Feroz y galante, a cada embestida, el mar deposita a mis pies rocas que extrae de sus abismos. Con esas rocas construyo mi casa y, a pesar de los tiburones que la circundan, me siento a gusto en ella. Durante el día se mantiene fresca, con perfume a nácar.  Por las noches mis sábanas oscuras se iluminan de perlas, a veces son tantas que creo dormir sobre un cielo estrellado —entonces ocurre el prodigio: la suspensión de esa ausencia que aún no comprendo si a vos o a mí corresponde—. Las sirenas me arrullan, anuncian el fin de esta era de sal.

 

Moscas en boca cerrada

Creíste que callándote la boca mantendrías en equilibrio los acuerdos preexistentes, que huir de la lucha era más razonable que pelear a muerte.

Desconocías la cualidad inflamable del silencio viejo: genera una llama pequeña.

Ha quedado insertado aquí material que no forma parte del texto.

(** Distinct inboxes whose keys are free get one job each. *)
Lemma enqueue_groups_run kind value activity_id groups w d w' d' :
  NoDup (group_inbox_url <$> groups) -> (forall g, g ∈ groups -> group_actors g <> []) ->
  (forall g, g ∈ groups -> active kind (delivery_key activity_id (group_inbox_url g)) (jobs_of d) = []) ->
  enqueue_groups kind value activity_id groups w d = (Ok tt, w', d') ->
  exists new,
    Forall2 (fun g j => exists first rest, group_actors g = first :: rest /\
      carries kind (value g first) (delivery_key activity_id (group_inbox_url g)) j) groups new /\
    rows (jobs_of d') ≡ₚ new ++ rows (jobs_of d) /\ d' = put_jobs (jobs_of d') d.
Proof.
  revert w d. induction groups as [|g groups IH]; intros w d Hnd Hne Hfree Hrun.
  { injection Hrun as _ <-. exists []. split_and!; [constructor|done|by rewrite put_jobs_id]. }
  apply NoDup_cons in Hnd as [Hg Hnd]. unfold enqueue_groups in Hrun. cbn [for_each] in Hrun.
  inv_bind Hrun u1 w1 d1 H1. destruct u1.
  destruct (group_actors g) as [|first rest] eqn:Ha; [by destruct (Hne g ltac:(left))|].
  inv_bind H1 now w2 d2 H2. injection H2 as _ _ <-.
  eapply enqueue_free in H1 as (j & Hj & Hrows & Hd1); [|done|apply Hfree; left].
  eapply IH in Hrun as (new & Hnew & Hrows' & Hd'); [|done| |].
  - exists (j :: new). split_and!.
    + constructor; [|done]. by exists first, rest.
    + rewrite Hrows', Hrows. symmetry. apply Permutation_middle.
    + rewrite Hd', Hd1 at 1. by rewrite put_put_jobs.
  - intros g' Hg'. apply Hne. by right.
  - intros g' Hg'. apply Permutation_nil_r. rewrite (active_perm _ _ _ _ Hrows). cbn [List.filter].
    simpl in Hj. rewrite (carries_active _ _ _ _ _ Hj), bool_decide_false.
    + apply Permutation_nil_r, Hfree. by right.
    + intros Hk%delivery_key_inj. apply Hg. rewrite <- Hk. by apply list_elem_of_fmap_2.
Qed.
(** [InboundQuoteAuthorization]: the five members, by name or in order. *)
Definition authorization_reads (v : JsonValue) : bool :=
  let typed v := bool_decide (unit_variant v = Some "https://w3id.org/fep/044f#QuoteAuthorization"%string) in
  let text v := bool_decide (is_Some (Delivery.read_string uuid_text v)) in
  match v with
  | JArray [i; t; a; o; g] => text i && typed t && text a && text o && text g
  | JObject _ =>
      match Relations.json_get "id" v, Relations.json_get "type" v, Relations.json_get "attributedTo" v,
            Relations.json_get "interactingObject" v, Relations.json_get "interactionTarget" v with
      | Some i, Some t, Some a, Some o, Some g => text i && typed t && text a && text o && text g
      | _, _, _, _, _ => false
      end
  | _ => false
  end.

(** [InboundQuoteResponse]: the request that an Accept or a Reject answers. *)
Definition quote_response_of (activity : JsonValue) : option string :=
  _ ← string_member "actor" activity;
  request ← Delivery.required reference "object" activity;
  match Relations.json_get "result" activity with
  | None | Some JNull => Some request
  | Some v => if authorization_reads v then Some request else None
  end.

(** The identifier of the object of an Accept or a Reject of a follow. *)
Definition object_id (activity : JsonValue) : option string :=
  v ← Relations.json_get "object" activity;
  match v with JObject _ => string_member "id" v | _ => None end.

Definition actor_kind (name : string) : bool :=
  bool_decide (name ∈ ["Person"; "Service"; "Application"; "Group"]%string).

Definition is_remote_actor_lifecycle_activity (activity : JsonValue) (actor : string) : bool :=
  match inbound_activity_type activity with
  | Some Move => true
  | Some Update =>
      match Relations.json_get "object" activity with
      | Some (JObject members) =>
          bool_decide (string_member "id" (JObject members) = Some actor)
          && match string_member "type" (JObject members) with Some k => actor_kind k | None => false end
      | Some v => bool_decide (Delivery.read_string uuid_text v = Some actor)
      | None => false
      end
  | Some Delete =>
      match Relations.json_get "object" activity with
      | Some v => bool_decide (reference v = Some actor)
      | None => false
      end
  | _ => false
  end.
End Read.
(* ===== verification/ScheduledInvariant.v ===== *)
(** What holds of scheduled statuses under any interleaving of requests and of the two
    transactions of each publication: who owns the media, the limits of an account,
    what a schedule reads back as when it is due, that a publication ends its schedule
    and publishes once; and what a cancel between the two transactions does. *)
From stdpp Require Import relations pretty.
From S2P Require Import Prelude Core Text.
From S2P Require Jobs Notifications Relations Statuses Polls.
From S2P Require Import Scheduled.

#[local] Existing Instances Polls.notifications_part Polls.jobs_part.

(** * Runs *)

(** The tables of the store besides those of polls and jobs. *)
Definition base (d : Db) := (accounts d, schedules d, media d, statuses d, creations d).

Lemma keeps_on_polls {A} (m : Op Polls.Db A) : keeps base (on_polls m).
Proof. by apply keeps_zoom. Qed.

Lemma on_polls_run {A} (m : Op Polls.Db A) w d r w' d' :
  on_polls m w d = (r, w', d') ->
  accounts d' = accounts d /\ schedules d' = schedules d /\ media d' = media d /\
  statuses d' = statuses d /\ creations d' = creations d.
Proof.
  intros H. pose proof (keeps_run _ _ _ _ _ _ _ (keeps_on_polls m) H) as Hb.
  by injection Hb as -> -> -> -> ->.
Qed.

Lemma or_answer_run {A} code (m : Op Db A) k w d r w' d' :
  or_answer code m k w d = (r, w', d') ->
  (exists a w1 d1, m w d = (Ok a, w1, d1) /\ k a w1 d1 = (r, w', d')) \/ r = Ok (Rollback code).
Proof.
  unfold or_answer. destruct (m w d) as [[[a|e] w1] d1]; [|intros [= <- _ _]; by right].
  intros H. left. by eexists _, _, _.
Qed.

Lemma require_available_run account ids w d u w' d' :
  for_each ids (require_available account) w d = (Ok u, w', d') ->
  d' = d /\ Forall (fun i => exists m, media d !! i = Some m /\ available account m = true) ids.
Proof.
  revert w. induction ids as [|i ids IH]; intros w H; [by injection H as _ _ <-|].
  cbn [for_each] in H. inv_bind H v w1 d1 H1. unfold require_available in H1.
  inv_bind H1 d2 w2 d3 H2. injection H2 as <- _ <-.
  destruct (media d !! i) as [m|] eqn:Em; [|done]. destruct (available account m) eqn:Ea; [|done].
  injection H1 as _ <- <-. apply IH in H as [-> Hall]. split; [done|]. constructor; [by exists m|done].
Qed.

El incendio miserable que alumbra tu destrucción, deviene consuelo amargo para quienes hubiesen muerto jurando que, algún día, ibas a brillar.

 

Los motivos del hijo

En cuanto se ocultaba el sol salíamos de cacería. Las mujeres son bestias tan previsibles que siempre cobrábamos alguna por ronda, así que hasta ahí todo iba bien. Mi problema comenzaba apenas regresábamos cuando mi padre, todavía ahíto de sangre, se ponía a porfiar a los gritos, “los vampiros somos buenos poetas”.

Sus versos abordaban cualquier tema, el atardecer, las calles, los vestidos de las chicas. Versos con los que ostentaba recitándolos en voz alta y encima, aludiendo a ese supuesto plus genético derivado de nuestras costumbres del que sólo él tenía noticias, pretendía que yo también escribiese.

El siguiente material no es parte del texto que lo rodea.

Lemma read_remote_spec start rest m :
  (read_remote_mention start rest).1 = Some m <-> exists name domain after, rest = name ++ AT :: domain ++ after /\
    maximal_run valid_mention_name_character name [AT] /\ maximal_run valid_domain_character domain after /\
    valid_username_length name = true /\ contains_char DOT domain = true /\
    head domain <> Some DOT /\ last domain <> Some DOT /\
    m = mkRemoteMention start (start + byte_len (AT :: name ++ AT :: domain)) name domain.
Proof.
  unfold read_remote_mention. destruct (take_run_split valid_mention_name_character rest) as (after & Hrest & Hmax).
  remember (take_run _ rest) as name eqn:Hn. clear Hn. subst rest. rewrite drop_app_length. split.
  - destruct after as [|c after]; [done|]. destruct (Z.eqb_spec c AT) as [->|]; [|done].
    destruct (take_run_split valid_domain_character after) as (after' & Hafter & Hmax').
    remember (take_run _ after) as domain eqn:Hd. clear Hd. subst after. cbn [fst]. destruct (_ && _) eqn:E; [|done]. intros [= <-].
    apply andb_true_iff in E as [E El]. apply andb_true_iff in E as [E Eh]. apply andb_true_iff in E as [E Ec].
    apply negb_true_iff, bool_decide_eq_false in El, Eh. exists name, domain, after'.
    split; [done|]. by split.
  - intros (name' & domain' & after' & Heq & Hmax' & Hmaxd & Hl & Hc & Hh & Hlast & ->).
    assert (Hmax2 : maximal_run valid_mention_name_character name' (AT :: domain' ++ after'))
      by (destruct Hmax' as [? _]; split; [done|by intros c [= <-]]).
    destruct (maximal_run_unique _ _ _ _ _ Hmax Hmax2 Heq) as [<- ->]. rewrite Z.eqb_refl.
    rewrite (take_run_maximal _ _ _ Hmaxd). cbn [fst].
    by rewrite Hl, Hc, !bool_decide_eq_false_2 by done.
Qed.

Lemma remote_occurs content m :
  m ∈ remote_mention_matches content <-> exists a b, content = a ++ AT :: b /\
    valid_mention_prefix (last a) = true /\ (read_remote_mention (byte_len a) b).1 = Some m.
Proof.
  unfold remote_mention_matches, scan_all. rewrite scan_spec; [| | |done].
  - by setoid_rewrite last_or_None.
  - intros offset rest. unfold read_remote_mention.
    destruct (take_run_split valid_mention_name_character rest) as (after & E & _).
    remember (take_run _ rest) as name eqn:Hn. clear Hn. subst rest. rewrite drop_app_length.
    destruct after as [|c after]; [by exists []|]. destruct (Z.eqb_spec c AT) as [->|]; [|by exists (c :: after)].
    destruct (take_run_split valid_domain_character after) as (after' & E' & _). exists after'. cbn [snd].
    rewrite <- app_assoc. cbn. by rewrite <- E'.
  - intros offset rest a b. unfold read_remote_mention.
    destruct (take_run_split valid_mention_name_character rest) as (after & E & Hall & _).
    remember (take_run _ rest) as name eqn:Hn. clear Hn.
    assert (Hname : forall b, name <> a ++ AT :: b) by (intros b'; by apply run_free with (p := valid_mention_name_character)).
    destruct (drop (length name) rest) as [|c after']; [by intros ?%Hname|].
    destruct (c =? AT); [|by intros ?%Hname]. cbn [snd]. intros Heq.
    destruct (take_run_split valid_domain_character after') as (_ & _ & Halld & _).
    apply app_eq_inv in Heq as [(k & -> & Hk)|(k & -> & Hk)].
    + destruct k as [|c' k]; [rewrite app_nil_r in Hall; by apply last_name|].
      injection Hk as <- _. by destruct (Hname k).
    + destruct k as [|c' k]; [rewrite app_nil_r; by apply last_name|].
      injection Hk as <- Hk. exfalso. by apply (run_free _ _ k b AT eq_refl Halld).
Qed.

Nunca pude. La definición de las cosas no coordina con mi pensamiento. Por ejemplo, eso que los otros llaman calle, yo lo nombro huida, grito dilatado. O sea que para que pudiesen entenderme primero tendría que haber escrito un diccionario. En ese diccionario las palabras no habrían estado ordenadas alfabéticamente sino por secuencias lógicas, antes de grito, seducción; después de grito, agonía, después nada. Definición de nada: lo que permanece debajo del vestido.

Si mi padre pudo darse el lujo de versear fue sólo porque su visión del mundo coincidió con el mundo y no como él creía, no existe ninguna relación entre la sangre derramada y la literatura.

 

Patricia Nasello (Córdoba, Argentina, 1959), obtuvo el título de Contadora Pública por la Universidad Nacional de Córdoba (UNC, 1983), profesión que nunca ejerció.

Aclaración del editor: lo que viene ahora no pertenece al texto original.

(* ===== verification/TagUsage.v ===== *)
(** Hashtags of statuses and their daily usage ([crates/db/src/lib.rs]): the tag rows of
    local and remote statuses, the counters per actor and per day that trends and the
    history of a hashtag are read from, and the operations that create, edit, delete
    and purge statuses, as far as they touch either.

    Transactions are serial here, except that a deletion, which takes no lock, is also
    split into what it reads and what it writes.  [normalize] is
    [normalize_tag_name], whose lower-casing is a table of the standard library. *)
From S2P Require Import Prelude Core Text.
From S2P Require Statuses.

#[local] Existing Instances Statuses.StatusVisibility_eq_dec.

(** * Data *)

Inductive Origin : Type := Local | Remote.

#[export] Instance Origin_eq_dec : EqDecision Origin.
Proof. solve_decision. Defined.

#[export] Instance Origin_countable : Countable Origin.
Proof.
  apply (inj_countable' (fun o => match o with Local => true | Remote => false end)
    (fun b : bool => if b then Local else Remote)). by intros [].
Defined.

(** A row of [local_status] or [remote_status] with its rows of [local_status_tag] or
    [remote_status_tag]. *)
Record StatusRow := mkStatus {
  author : uuid;
  visibility : Statuses.StatusVisibility;
  posted_at : time;
  updated_at : time;
  deleted_at : option time;
  status_tags : gset uuid;
}.

(** (tag, day, origin, actor) of [tag_daily_actor_usage] and (tag, day) of
    [tag_daily_usage]; days are numbered from the epoch. *)
Definition actor_key : Type := uuid * Z * Origin * uuid.
Definition daily_key : Type := uuid * Z.

Record Db := mkDb {
  tags : gmap text uuid;
  local_statuses : gmap uuid StatusRow;
  remote_statuses : gmap string StatusRow;
  actor_usage : gmap actor_key Z;
  daily_usage : gmap daily_key (Z * Z);
  dirty_tags : gset uuid;
}.

Definition with_tags f (d : Db) : Db :=
  mkDb (f (tags d)) (local_statuses d) (remote_statuses d) (actor_usage d) (daily_usage d) (dirty_tags d).
Definition with_local f (d : Db) : Db :=
  mkDb (tags d) (f (local_statuses d)) (remote_statuses d) (actor_usage d) (daily_usage d) (dirty_tags d).
Definition with_remote f (d : Db) : Db :=
  mkDb (tags d) (local_statuses d) (f (remote_statuses d)) (actor_usage d) (daily_usage d) (dirty_tags d).
Definition with_actor_usage f (d : Db) : Db :=
  mkDb (tags d) (local_statuses d) (remote_statuses d) (f (actor_usage d)) (daily_usage d) (dirty_tags d).
Definition with_daily f (d : Db) : Db :=
  mkDb (tags d) (local_statuses d) (remote_statuses d) (actor_usage d) (f (daily_usage d)) (dirty_tags d).
Definition with_dirty f (d : Db) : Db :=
  mkDb (tags d) (local_statuses d) (remote_statuses d) (actor_usage d) (daily_usage d) (f (dirty_tags d)).

Definition utc_date (t : time) : Z := t / seconds 86400.

(** * Usage *)

(** The sum of the uses and the number of the rows of a tag on a day. *)
Definition totals (tag : uuid) (day : Z) (usage : gmap actor_key Z) : Z * Z :=
  let uses := snd <$> List.filter (fun kv : actor_key * Z => bool_decide (kv.1.1.1 = (tag, day)))
    (map_to_list usage) in
  (foldr Z.add 0 uses, Z.of_nat (length uses)).

Definition raise (uses : option Z) (delta : Z) : option Z :=
  Some (match uses with Some n => n + delta | None => delta end).

Definition lower (uses : option Z) : option Z :=
  match uses with
  | Some n => if 1 <? n then Some (n - 1) else if n =? 1 then None else Some n
  | None => None
  end.

(** One tag of [adjust_tag_usage]. *)
Definition adjust_tag (day : Z) (origin : Origin) (actor : uuid) (delta : Z) (tag : uuid) : Op Db unit :=
  modify (with_daily (fun t => if bool_decide (is_Some (t !! (tag, day))) then t else <[(tag, day) := (0, 0)]> t));;
  modify (with_actor_usage (partial_alter
    (fun uses => if 0 <? delta then raise uses delta else lower uses) (tag, day, origin, actor)));;
  modify (fun d => with_daily <[(tag, day) := totals tag day (actor_usage d)]> d);;
  modify (with_daily (fun t => if bool_decide (t !! (tag, day) = Some (0, 0)) then delete (tag, day) t else t));;
  modify (with_dirty (fun s => {[tag]} ∪ s)).

Definition adjust_tag_usage (tag_ids : list uuid) (day : Z) (origin : Origin) (actor : uuid) (delta : Z) :
    Op Db unit :=
  for_each (dedup (order_by N.leb tag_ids)) (adjust_tag day origin actor delta).

(** The usage that a status contributes, while it is public and not deleted. *)
Definition counts (s : StatusRow) : bool :=
  bool_decide (deleted_at s = None) && bool_decide (visibility s = Statuses.Public).

Definition account_for (origin : Origin) (s : StatusRow) (delta : Z) : Op Db unit :=
  adjust_tag_usage (elements (status_tags s)) (utc_date (posted_at s)) origin (author s) delta.

(** [maintain_trends] drops the usage of days that are long past. *)
Definition prune_usage (today : Z) : Op Db unit :=
  modify (with_actor_usage (filter (fun kv : actor_key * Z => today - 8 <= kv.1.1.1.2)));;
  modify (with_daily (filter (fun kv : daily_key * (Z * Z) => today - 8 <= kv.1.2))).

Definition days_of (tag : uuid) (usage : gmap actor_key Z) : list Z :=
  (fun kv : actor_key * Z => kv.1.1.1.2) <$>
    List.filter (fun kv : actor_key * Z => (kv.1.1.1.1 =? tag)%N) (map_to_list usage).

(** [refresh_tag_trend] sums the days of a tag up again before it ranks the tag. *)
Definition refresh_tag_usage (tag : uuid) : Op Db unit :=
  modify (fun d => with_daily (fun t =>
    foldr (fun day => <[(tag, day) := totals tag day (actor_usage d)]>) t (days_of tag (actor_usage d))) d);;
  modify (fun d => with_daily (filter (fun kv : daily_key * (Z * Z) =>
    kv.1.1 = tag -> kv.1.2 ∈ days_of tag (actor_usage d))) d).

Section Tags.
Context (normalize : text -> text).

Definition find_or_create_local_tag (name : text) : Op Db uuid :=
  let name := normalize name in
  d ← gets (fun d => d);
  match tags d !! name with
  | Some tag => mret tag
  | None =>
      i ← uuid_now_v7;
      if bool_decide (map_Exists (fun _ tag => tag = i) (tags d))
      then throw (Database (UniqueViolation "local_tag_pkey"))
      else modify (with_tags <[name := i]>);; mret i
  end.

(** The rows for a status, whose primary key refuses a tag twice. *)
Definition insert_tags (names : list text) : Op Db (gset uuid) :=
  (fix go (names : list text) (inserted : gset uuid) : Op Db (gset uuid) :=
     match names with
     | [] => mret inserted
     | name :: names =>
         tag ← find_or_create_local_tag name;
         if bool_decide (tag ∈ inserted) then throw (Database (UniqueViolation "status_tag_pkey"))
         else go names ({[tag]} ∪ inserted)
     end) names ∅.

Definition set_row_tags (tag_ids : gset uuid) (s : StatusRow) : StatusRow :=
  mkStatus (author s) (visibility s) (posted_at s) (updated_at s) (deleted_at s) tag_ids.

Definition sorted_names (names : list text) : list text := dedup (order_by text_le names).

(** * Local statuses *)

(** [create_local_status_with_media]: the status and its tags. *)
Definition create_local_status (i author : uuid) (visibility : Statuses.StatusVisibility)
    (tag_names : list text) : Op Db unit :=
  now ← now_utc;
  d ← gets (fun d => d);
  if bool_decide (is_Some (local_statuses d !! i)) then throw (Database (UniqueViolation "local_status_pkey"))
  else
    tag_ids ← insert_tags (sorted_names tag_names);
    let s := mkStatus author visibility now now None tag_ids in
    modify (with_local <[i := s]>);;
    when (bool_decide (visibility = Statuses.Public)) (account_for Local s 1).

(** The names of the tags of a status. *)
Definition names_of (tag_ids : gset uuid) (d : Db) : list text :=
  order_by text_le (fst <$> List.filter (fun kv : text * uuid => bool_decide (kv.2 ∈ tag_ids)) (map_to_list (tags d))).

(** [update_owned_local_status]; [others_changed] is whether anything but the tags is
    edited.  Answers whether the status was changed, if it was found. *)
Definition update_owned_local_status (i account : uuid) (others_changed : bool) (tag_names : list text) :
    Op Db (option bool) :=
  d ← gets (fun d => d);
  match local_statuses d !! i with
  | Some s =>
      if negb (author s =? account)%N || negb (bool_decide (deleted_at s = None)) then mret None
      else
        if negb others_changed
           && bool_decide (dedup (order_by text_le (normalize <$> tag_names)) = names_of (status_tags s) d)
        then mret (Some false)
        else
          now ← now_utc;
          when (bool_decide (visibility s = Statuses.Public)) (account_for Local s (-1));;
          tag_ids ← insert_tags (sorted_names tag_names);
          let s' := mkStatus (author s) (visibility s) (posted_at s) now (deleted_at s) tag_ids in
          modify (with_local <[i := s']>);;
          when (bool_decide (visibility s = Statuses.Public)) (account_for Local s' 1);;
          mret (Some true)
  | None => mret None
  end.

(** [replace_local_status_tags]. *)
Definition replace_local_status_tags (i : uuid) (tag_names : list text) : Op Db unit :=
  transaction (
    d ← gets (fun d => d);
    match local_statuses d !! i with
    | Some s =>
        when (counts s) (account_for Local s (-1));;
        tag_ids ← insert_tags (sorted_names tag_names);
        modify (with_local <[i := set_row_tags tag_ids s]>);;
        when (counts s) (account_for Local (set_row_tags tag_ids s) 1);;
        mret (Commit tt)
    | None =>
        (* the rows would name a status that does not exist *)
        if bool_decide (tag_names = []) then mret (Commit tt)
        else throw (Database (ForeignKeyViolation "local_status_tag_status_id_fkey"))
    end).

(** [delete_owned_local_status], which locks no row: what it reads, and what it writes. *)
Definition read_owned_local_status (i account : uuid) : Op Db (option StatusRow) :=
  d ← gets (fun d => d);
  match local_statuses d !! i with
  | Some s =>
      if negb (bool_decide (deleted_at s = None)) then mret None
      else if negb (author s =? account)%N then throw (InvalidInput "status is owned by another account")
      else mret (Some s)
  | None => mret None
  end.

Definition delete_read_status (i : uuid) (s : StatusRow) : Op Db unit :=
  when (bool_decide (visibility s = Statuses.Public)) (account_for Local s (-1));;
  now ← now_utc;
  modify (with_local (alter (fun s =>
    mkStatus (author s) (visibility s) (posted_at s) now (Some now) (status_tags s)) i)).

Definition delete_owned_local_status (i account : uuid) : Op Db bool :=
  found ← read_owned_local_status i account;
  match found with
  | Some s => delete_read_status i s;; mret true
  | None => mret false
  end.

(** [purge_suspended_local_account]: the statuses and, by cascade, their tags. *)
Definition purge_local_statuses (account : uuid) : Op Db unit :=
  modify (with_local (delete_where (fun s => (author s =? account)%N))).

(** * Remote statuses *)

Record NewRemoteStatus := mkNewRemote {
  new_url : string;
  new_actor : uuid;
  new_visibility : Statuses.StatusVisibility;
  new_published_at : time;
  new_updated_at : time;
  new_tag_names : list text;
}.

Context (tag_character : Z -> bool).

Definition remote_tag_names (names : list text) : list text :=
  sorted_names (List.filter (fun name => negb (bool_decide (name = [])) && forallb tag_character name)
    (normalize <$> names)).

(** [upsert_remote_status_on]: the row keeps its tags for the moment. *)
Definition upsert_remote_status_on (n : NewRemoteStatus) : Op Db unit :=
  d ← gets (fun d => d);
  match remote_statuses d !! new_url n with
  | Some s =>
      if negb (author s =? new_actor n)%N
      then throw (InvalidInput "remote status author does not match cached author")
      else modify (with_remote <[new_url n :=
        mkStatus (author s) (new_visibility n) (new_published_at n) (new_updated_at n) None (status_tags s)]>)
  | None =>
      modify (with_remote <[new_url n :=
        mkStatus (new_actor n) (new_visibility n) (new_published_at n) (new_updated_at n) None ∅]>)
  end.

Definition replace_remote_status_tags (url : string) (names : list text) : Op Db unit :=
  d ← gets (fun d => d);
  match remote_statuses d !! url with
  | Some s =>
      tag_ids ← insert_tags (remote_tag_names names);
      modify (with_remote <[url := set_row_tags tag_ids s]>);;
      when (counts s) (account_for Remote (set_row_tags tag_ids s) 1)
  | None => mret tt
  end.

Inductive RemoteStatusUpsertResult : Type := Created | Updated | Unchanged.

(** [process_remote_status_upsert]; [changed] is whether the content, the projected
    properties or the media differ. *)
Definition process_remote_status_upsert (n : NewRemoteStatus) (changed : bool) : Op Db RemoteStatusUpsertResult :=
  d ← gets (fun d => d);
  match remote_statuses d !! new_url n with
  | None =>
      upsert_remote_status_on n;;
      replace_remote_status_tags (new_url n) (new_tag_names n);;
      mret Created
  | Some s =>
      if negb (author s =? new_actor n)%N
      then throw (InvalidInput "remote status author does not match cached author")
      else if (new_updated_at n <=? updated_at s) || negb changed then mret Unchanged
      else
        when (counts s) (account_for Remote s (-1));;
        upsert_remote_status_on n;;
        replace_remote_status_tags (new_url n) (new_tag_names n);;
        mret Updated
  end.

(** [process_remote_status_delete] and [repair_one_remote_status_delete]. *)
Definition process_remote_status_delete (url : string) (actor : uuid) : Op Db bool :=
  d ← gets (fun d => d);
  match remote_statuses d !! url with
  | Some s =>
      if negb (author s =? actor)%N || negb (bool_decide (deleted_at s = None)) then mret false
      else
        when (bool_decide (visibility s = Statuses.Public)) (account_for Remote s (-1));;
        now ← now_utc;
        modify (with_remote <[url :=
          mkStatus (author s) (visibility s) (posted_at s) (updated_at s) (Some now) (status_tags s)]>);;
        mret true
  | None => mret false
  end.

(** [purge_remote_actor_cache]: every status of the actor, at once. *)
Definition purge_remote_statuses (actor : uuid) (now : time) : Op Db unit :=
  modify (with_remote (update_where (fun s => (author s =? actor)%N) (fun s =>
    mkStatus (author s) (visibility s) (posted_at s) (updated_at s) (Some now) (status_tags s)))).
End Tags.

(** * Reading the history of a hashtag *)

Record LocalTagHistory := mkHistory { day : Z; uses : Z; history_accounts : Z }.

(** [tag_history] and [fill_tag_history]: the seven days up to [now]. *)
Definition tag_history (tag : uuid) (now : time) (d : Db) : list LocalTagHistory :=
  let today := utc_date now in
  omap (fun days_ago : nat =>
     let n := today - Z.of_nat days_ago in
     if n * 86400 <? 0 then None
     else match daily_usage d !! (tag, n) with
          | Some (uses, accounts) => Some (mkHistory (n * 86400) uses accounts)
          | None => Some (mkHistory (n * 86400) 0 0)
          end) (seq 0 7).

Publicó el libro de microrrelatos Nosotros somos eternos, Macedonia ediciones, Morón, Argentina, (2016) y su versión en e-book, Ediciones Libros al Albur, Sevilla, España (2015), como así también el libro de cuentos breves y microcuentos El manuscrito, edición de autor, Córdoba, Argentina, 2001.

Posee trabajos publicados en periódicos, revistas culturales y antologías de cuentos en España, México, Perú, Bolivia, Venezuela, España y Argentina.

Trabajos suyos han sido traducidos al francés, rumano, inglés e italiano.